VMware Cloud Community
_usr_local_dick
Contributor
Contributor

Snapshots of Ubuntu Lucid VMs take too long - VCB kills them

Hi guys

I have recently upgraded our VMware setup. It now consists of two ESX4i 4.1 hosts and Vcenter 4.1.

Since the upgrade snapshots of Ubuntu Lucid (10.04) VMs take much longer.

This surfaced because we use VCB to do backups, and the snapshot would time-out, and the VM would become stuck in an unusable state.

Manually snapshotting does work, but it takes 4-5 minutes, which is too long for VCB so it will time-out and leave the VM stuck.

I also tried doing the snapshot directly on the ESX host (instead of from Vcenter), this also takes 4-5 minutes, I guess this rules out any Vcenter firewall/port issues.

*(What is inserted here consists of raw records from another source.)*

(* ===== verification/IndexerDb.v ===== *)
(** * The address index ([crates/subcoin-indexer/src/db.rs], [types.rs])

    The tables of the SQLite database as finite maps from their primary keys, and
    the statements of the source as operations on them.  A transaction of the
    database is one operation; the driver itself does not fail here. *)

From Stdlib Require Import ZArith Lia String.
From stdpp Require Import prelude gmap strings.
From S2P Require Import Prelude Collections ScriptTypes Bitcoin Client HeaderVerify.

(** ** Addresses *)

(** rust-bitcoin's addresses: [Address::from_script] and [Address::p2pkh] as text,
    and the hash of a compressed key, if the bytes are one. *)
Class AddressApi := {
  address_from_script : Network -> bytes -> option string;
  address_p2pkh : Network -> bytes -> string;
  compressed_pubkey_hash : bytes -> option bytes;
}.

Definition byte_at (bs : bytes) (i : nat) : Z := default 0 (bs !! i).

Definition script_to_address `{!AddressApi, !HashApi} (script : bytes) (network : Network) : option string :=
  match address_from_script network script with
  | Some address => Some address
  | None =>
      let compressed :=
        if (length script =? 35)%nat && (byte_at script 0 =? 0x21) && (byte_at script 34 =? 0xac)
        then address_p2pkh network <$> compressed_pubkey_hash (take 33 (drop 1 script))
        else None in
      match compressed with
      | Some address => Some address
      | None =>
          if (length script =? 67)%nat && (byte_at script 0 =? 0x41) && (byte_at script 66 =? 0xac)
          then Some (address_p2pkh network (hash160 (take 65 (drop 1 script))))
          else None
      end
  end.

(** ** Tables *)

Inductive IndexerError :=
| DatabaseError
| InvalidTxid
| BlockNotFound (height : Z).

Inductive IndexerState :=
| HistoricalIndexing (target_height current_height : Z)
| Active (last_indexed : Z).

Record BlockRow := mk_block_row { b_hash : bytes; b_timestamp : Z }.

(** The columns of an output that its spending sets. *)
Record SpentBy := mk_spent_by { spent_txid : bytes; spent_vout : Z; spent_block_height : Z }.

Record OutputRow := mk_row {
  r_address : option string;
  r_value : Z;
  r_script : bytes;
  r_height : Z;
  r_spent : option SpentBy;
}.

(** Address, height and transaction. *)
Abbreviation HistoryKey := (string * Z * bytes)%type.
Definition key_address (k : HistoryKey) : string := k.1.1.
Definition key_height (k : HistoryKey) : Z := k.1.2.
Definition key_txid (k : HistoryKey) : bytes := k.2.

Record IndexerDatabase := mk_db {
  blocks : gmap Z BlockRow;
  transactions : gmap bytes (Z * Z);
  outputs : gmap OutPoint OutputRow;
  address_history : gmap HistoryKey Z;
  state_value : option string;
}.

(** [init_schema] on a new file. *)
Definition empty_db : IndexerDatabase := mk_db ∅ ∅ ∅ ∅ None.

Definition set_blocks m d := mk_db m (transactions d) (outputs d) (address_history d) (state_value d).
Definition set_transactions m d := mk_db (blocks d) m (outputs d) (address_history d) (state_value d).
Definition set_outputs m d := mk_db (blocks d) (transactions d) m (address_history d) (state_value d).
Definition set_history m d := mk_db (blocks d) (transactions d) (outputs d) m (state_value d).
Definition set_state v d := mk_db (blocks d) (transactions d) (outputs d) (address_history d) v.

(** ** Single statements *)

(** [INSERT OR REPLACE INTO blocks]: the hash is unique too. *)
Definition insert_block_row (m : gmap Z BlockRow) (row : Z * bytes * Z) : gmap Z BlockRow :=
  let '(height, hash, timestamp) := row in
  <[height := mk_block_row hash timestamp]> (filter (fun kv => b_hash kv.2 <> hash) m).

Definition insert_block (height : Z) (hash : bytes) (timestamp : Z) (d : IndexerDatabase) : IndexerDatabase :=
  set_blocks (insert_block_row (blocks d) (height, hash, timestamp)) d.

(** [SELECT MAX(height) FROM blocks] yields a row in any case; without blocks it
    holds no number, which the driver refuses to decode. *)
Definition last_block_height (d : IndexerDatabase) : res IndexerError (option Z) :=
  match map_to_list (blocks d) with
  | [] => Err DatabaseError
  | (h, _) :: l => let m := foldr (fun kv m => kv.1 `max` m) h l in Ok (if 0 <=? m then Some (wrap_u32 m) else None)
  end.

Definition insert_transaction_row (m : gmap bytes (Z * Z)) (row : bytes * Z * Z) : gmap bytes (Z * Z) :=
  let '(txid, block_height, tx_index) := row in <[txid := (block_height, tx_index)]> m.

Definition insert_transaction (txid : bytes) (block_height tx_index : Z) (d : IndexerDatabase) : IndexerDatabase :=
  set_transactions (insert_transaction_row (transactions d) (txid, block_height, tx_index)) d.

Definition get_transaction (txid : bytes) (d : IndexerDatabase) : option (Z * Z) :=
  (fun '(h, i) => (wrap_u32 h, wrap_u32 i)) <$> transactions d !! txid.

(** Replacing a row clears the columns that the statement does not name. *)
Definition insert_output_row (m : gmap OutPoint OutputRow) (row : OutPoint * OutputRow) : gmap OutPoint OutputRow :=
  <[row.1 := row.2]> m.

Definition spend_row (m : gmap OutPoint OutputRow) (u : SpentBy * OutPoint) : gmap OutPoint OutputRow :=
  alter (fun r => mk_row (r_address r) (r_value r) (r_script r) (r_height r) (Some u.1)) u.2 m.

Definition mark_output_spent (outpoint : OutPoint) (txid : bytes) (vout height : Z) (d : IndexerDatabase) : IndexerDatabase :=
  set_outputs (spend_row (outputs d) (mk_spent_by txid vout height, outpoint)) d.

(** The address and the value of a row with an address. *)
Definition row_info (r : OutputRow) : option (string * Z) :=
  match r_address r with Some a => Some (a, wrap_u64 (r_value r)) | None => None end.

Definition get_output_info (outpoint : OutPoint) (d : IndexerDatabase) : option (string * Z) :=
  outputs d !! outpoint ≫= row_info.

(** The deltas of one key are added up; a sum beyond 64 bits would no longer be an
    integer for SQLite. *)
Definition insert_address_history (address : string) (txid : bytes) (block_height delta : Z) (d : IndexerDatabase)
    : res IndexerError IndexerDatabase :=
  let key := (address, block_height, txid) in
  match address_history d !! key with
  | None => Ok (set_history (<[key := delta]> (address_history d)) d)
  | Some old =>
      match checked_i64 (old + delta) with
      | Some sum => Ok (set_history (<[key := sum]> (address_history d)) d)
      | None => Err DatabaseError
      end
  end.

(** ** Reorganisations *)

Definition unspend_above (height : Z) (r : OutputRow) : OutputRow :=
  match r_spent r with
  | Some s => if height <? spent_block_height s
              then mk_row (r_address r) (r_value r) (r_script r) (r_height r) None else r
  | None => r
  end.

Definition revert_to_height (height : Z) (d : IndexerDatabase) : IndexerDatabase :=
  mk_db
    (filter (fun kv => kv.1 <= height) (blocks d))
    (filter (fun kv => kv.2.1 <= height) (transactions d))
    (filter (fun kv => r_height kv.2 <= height) (unspend_above height <$> outputs d))
    (filter (fun kv => key_height kv.1 <= height) (address_history d))
    (state_value d).

Definition parse_txid (bs : bytes) : res IndexerError bytes :=
  if (length bs =? 32)%nat then Ok bs else Err InvalidTxid.

(** ** Indexing a batch of blocks *)

(** The rows collected in memory. *)
Record Buffers := mk_buffers {
  blocks_data : list (Z * bytes * Z);
  transactions_data : list (bytes * Z * Z);
  outputs_data : list (OutPoint * OutputRow);
  spent_updates : list (SpentBy * OutPoint);
  address_history_map : gmap HistoryKey Z;
  batch_outputs : gmap OutPoint (option string * Z);
}.

Definition no_buffers : Buffers := mk_buffers [] [] [] [] ∅ ∅.

(** [*map.entry(key).or_insert(0) += delta]. *)
Definition add_delta {E : Type} (key : HistoryKey) (delta : Z) (m : gmap HistoryKey Z) : res E (gmap HistoryKey Z) :=
  sum ← expect (checked_i64 (default 0 (m !! key) + delta));
  Ok (<[key := sum]> m).

Section batch.
Context `{!AddressApi, !HashApi, !TxApi, !ChainApi, !HashOrder}.
Context (network : Network).

(** Phase 1: the outputs that the inputs refer to. *)
Definition outpoints_to_fetch (bs : list (Z * Block)) : gset OutPoint :=
  list_to_set (filter (fun o => is_null o = false)
    (flat_map (fun hb => flat_map (fun tx => map previous_output (tx_input tx)) (txdata hb.2)) bs)).

(** Phase 2: those of them that are stored with an address. *)
Definition fetch_output (d : IndexerDatabase) (o : OutPoint) (cache : gmap OutPoint (string * Z))
    : res IndexerError (gmap OutPoint (string * Z)) :=
  match get_output_info o d with
  | Some info => txid ← parse_txid (op_txid o); Ok (<[mk_outpoint txid (wrap_u32 (op_vout o)) := info]> cache)
  | None => Ok cache
  end.

Definition fetch_outputs (d : IndexerDatabase) (os : list OutPoint) : res IndexerError (gmap OutPoint (string * Z)) :=
  rfold (fetch_output d) os ∅.

(** Phase 3: collecting. *)
Definition process_input (output_cache : gmap OutPoint (string * Z)) (height : Z) (txid : bytes) (vin : nat)
    (input : TxIn) (b : Buffers) : res IndexerError Buffers :=
  let o := previous_output input in
  if is_null o then Ok b
  else
    let output_info :=
      match output_cache !! o with
      | Some info => Some info
      | None => match batch_outputs b !! o with
                | Some (Some a, v) => Some (a, v)
                | _ => None
                end
      end in
    match output_info with
    | Some (address, value) =>
        history ← add_delta (address, height, txid) (- wrap_i64 value) (address_history_map b);
        Ok (mk_buffers (blocks_data b) (transactions_data b) (outputs_data b)
              (spent_updates b ++ [(mk_spent_by txid (Z.of_nat vin) height, o)]) history (batch_outputs b))
    | None => Ok b
    end.

Fixpoint process_inputs (output_cache : gmap OutPoint (string * Z)) (height : Z) (txid : bytes) (vin : nat)
    (inputs : list TxIn) (b : Buffers) : res IndexerError Buffers :=
  match inputs with
  | [] => Ok b
  | input :: inputs =>
      b ← process_input output_cache height txid vin input b;
      process_inputs output_cache height txid (S vin) inputs b
  end.

(** The row of a new output. *)
Definition output_row (height : Z) (out : TxOut) : OutputRow :=
  mk_row (script_to_address (script_pubkey out) network) (wrap_i64 (value out)) (script_pubkey out) height None.

(** [IndexerDatabase::insert_output]. *)
Definition insert_output (txid : bytes) (vout height : Z) (out : TxOut) (d : IndexerDatabase) : IndexerDatabase :=
  set_outputs (insert_output_row (outputs d) (mk_outpoint txid vout, output_row height out)) d.

Definition process_output (height : Z) (txid : bytes) (vout : nat) (out : TxOut) (b : Buffers)
    : res IndexerError Buffers :=
  let row := output_row height out in
  let address := r_address row in
  history ← match address with
            | Some addr => add_delta (addr, height, txid) (wrap_i64 (value out)) (address_history_map b)
            | None => Ok (address_history_map b)
            end;
  Ok (mk_buffers (blocks_data b) (transactions_data b)
        (outputs_data b ++ [(mk_outpoint txid (Z.of_nat vout), row)]) (spent_updates b) history
        (<[mk_outpoint txid (wrap_u32 (Z.of_nat vout)) := (address, value out)]> (batch_outputs b))).

Fixpoint process_outputs (height : Z) (txid : bytes) (vout : nat) (outs : list TxOut) (b : Buffers)
    : res IndexerError Buffers :=
  match outs with
  | [] => Ok b
  | out :: outs =>
      b ← process_output height txid vout out b;
      process_outputs height txid (S vout) outs b
  end.

Fixpoint process_transactions (output_cache : gmap OutPoint (string * Z)) (height : Z) (tx_index : nat)
    (txs : list Transaction) (b : Buffers) : res IndexerError Buffers :=
  match txs with
  | [] => Ok b
  | tx :: txs =>
      let txid := compute_txid tx in
      let b := mk_buffers (blocks_data b) (transactions_data b ++ [(txid, height, Z.of_nat tx_index)]) (outputs_data b)
                 (spent_updates b) (address_history_map b) (batch_outputs b) in
      b ← process_inputs output_cache height txid 0 (tx_input tx) b;
      b ← process_outputs height txid 0 (tx_output tx) b;
      process_transactions output_cache height (S tx_index) txs b
  end.

Fixpoint process_blocks (output_cache : gmap OutPoint (string * Z)) (bs : list (Z * Block)) (b : Buffers)
    : res IndexerError Buffers :=
  match bs with
  | [] => Ok b
  | (height, block) :: bs =>
      let row := (height, block_hash (block_header block), header_time (block_header block)) in
      let b := mk_buffers (blocks_data b ++ [row]) (transactions_data b) (outputs_data b) (spent_updates b)
                 (address_history_map b) (batch_outputs b) in
      b ← process_transactions output_cache height 0 (txdata block) b;
      process_blocks output_cache bs b
  end.

(** Phase 4: the rows are written table by table. *)
Definition write_buffers (b : Buffers) (d : IndexerDatabase) : IndexerDatabase :=
  mk_db (fold_left insert_block_row (blocks_data b) (blocks d))
    (fold_left insert_transaction_row (transactions_data b) (transactions d))
    (fold_left spend_row (spent_updates b) (fold_left insert_output_row (outputs_data b) (outputs d)))
    (address_history_map b ∪ address_history d) (state_value d).

Definition index_blocks_batch (bs : list (Z * Block)) (d : IndexerDatabase) : res IndexerError IndexerDatabase :=
  match bs with
  | [] => Ok d
  | _ =>
      output_cache ← fetch_outputs d (hash_iter (outpoints_to_fetch bs));
      b ← process_blocks output_cache bs no_buffers;
      Ok (write_buffers b d)
  end.

(** [IndexerDatabase::index_block]. *)
Definition db_index_block (height : Z) (block : Block) (d : IndexerDatabase) : res IndexerError IndexerDatabase :=
  index_blocks_batch [(height, block)] d.
End batch.
(* ===== verification/IndexerChain.v ===== *)
(** * The address index of a chain

    What indexing the blocks of a chain keeps invariant, one statement at a time;
    with it, that reverting undoes indexing and that the balances are right. *)

From Stdlib Require Import ZArith Lia String.
From stdpp Require Import prelude gmap strings sorting.
From S2P Require Import Prelude Collections ScriptTypes Bitcoin Client HeaderVerify IndexerDb IndexerQuery IndexerFacts.

(** ** Chains *)

(** The outputs that transactions spend. *)
Definition spends (txs : list Transaction) : list OutPoint :=
  filter (fun o => is_null o = false) (flat_map (fun tx => map previous_output (tx_input tx)) txs).

(** Blocks by height, in which no transaction id, no block hash and no spent output
    appears twice. *)
Record valid_chain `{!TxApi, !ChainApi} (chain : list (Z * Block)) : Prop := {
  vc_heights : StronglySorted Z.lt (map fst chain);
  vc_hashes : NoDup (map (fun hb => block_hash (block_header hb.2)) chain);
  vc_txids : NoDup (batch_txids chain);
  vc_spends : NoDup (spends (batch_txs chain));
  vc_typed : Forall tx_typed (batch_txs chain);
}.

Lemma spends_app l l' : spends (l ++ l') = spends l ++ spends l'.
Proof. unfold spends. by rewrite flat_map_app, filter_app. Qed.

Lemma batch_txs_app l l' : batch_txs (l ++ l') = batch_txs l ++ batch_txs l'.
Proof. apply flat_map_app. Qed.

(** ** Invariants along the statements *)

Definition is_txid `{!TxApi} (t : bytes) : Prop := exists tx, compute_txid tx = t.

(** An invariant that every statement of a block at a height keeps. *)
Record kept (J : IndexerDatabase -> Prop) (network : Network) `{!AddressApi, !HashApi, !TxApi} (height : Z) : Prop := {
  kept_block hash ts d :
    J d -> (forall n r, blocks d !! n = Some r -> b_hash r <> hash) -> blocks d !! height = None ->
    J (insert_block height hash ts d);
  kept_transaction txid i d : J d -> transactions d !! txid = None -> J (insert_transaction txid height i d);
  kept_input o r a v txid vin d d' :
    J d -> outputs d !! o = Some r -> r_spent r = None -> row_info r = Some (a, v) ->
    insert_address_history a txid height (- wrap_i64 v) (mark_output_spent o txid vin height d) = Ok d' -> J d';
  kept_output txid vout out d d' :
    J d -> is_txid txid -> outputs d !! mk_outpoint txid (Z.of_nat vout) = None -> amount_ok (value out) -> Z.of_nat vout <= u32_max ->
    ref_output network height txid vout out d = Ok d' -> J d';
}.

Snapshotting other VMs goes a lot faster (basically the same as before the upgrade), both Ubuntu 8.04, Windows 2003, and Windows 2008 VMs take about 20-40 seconds, depending on the amount of RAM. These VMs therefore get backed up fine by VCB.

I am using the distro provider tools in Ubuntu 10.04 LTS. This release finally had some good mechanisme to recompile open-vm-tools upon kernel upgrades, so I was very happy with that. At the moment, the tools are:

visser@lucid:~$ apt-show-versions | grep open-vm

open-vm-dkms/lucid uptodate 2010.02.23-236320-1+ubuntu1

open-vm-tools/lucid uptodate 2010.02.23-236320-1+ubuntu1

FYI, our VMs have either 1 or 2GB of RAM.

I want to find out why snapshots take so long, where should I look.

In the meantime I would also like to increase the timeout that VCB uses for taking snapshots.

I have now removed the VMs in question from my backup regime, because backups don't work anyway, and at least the VMs stay alive.

But no backup is no option, so this is a serious issue.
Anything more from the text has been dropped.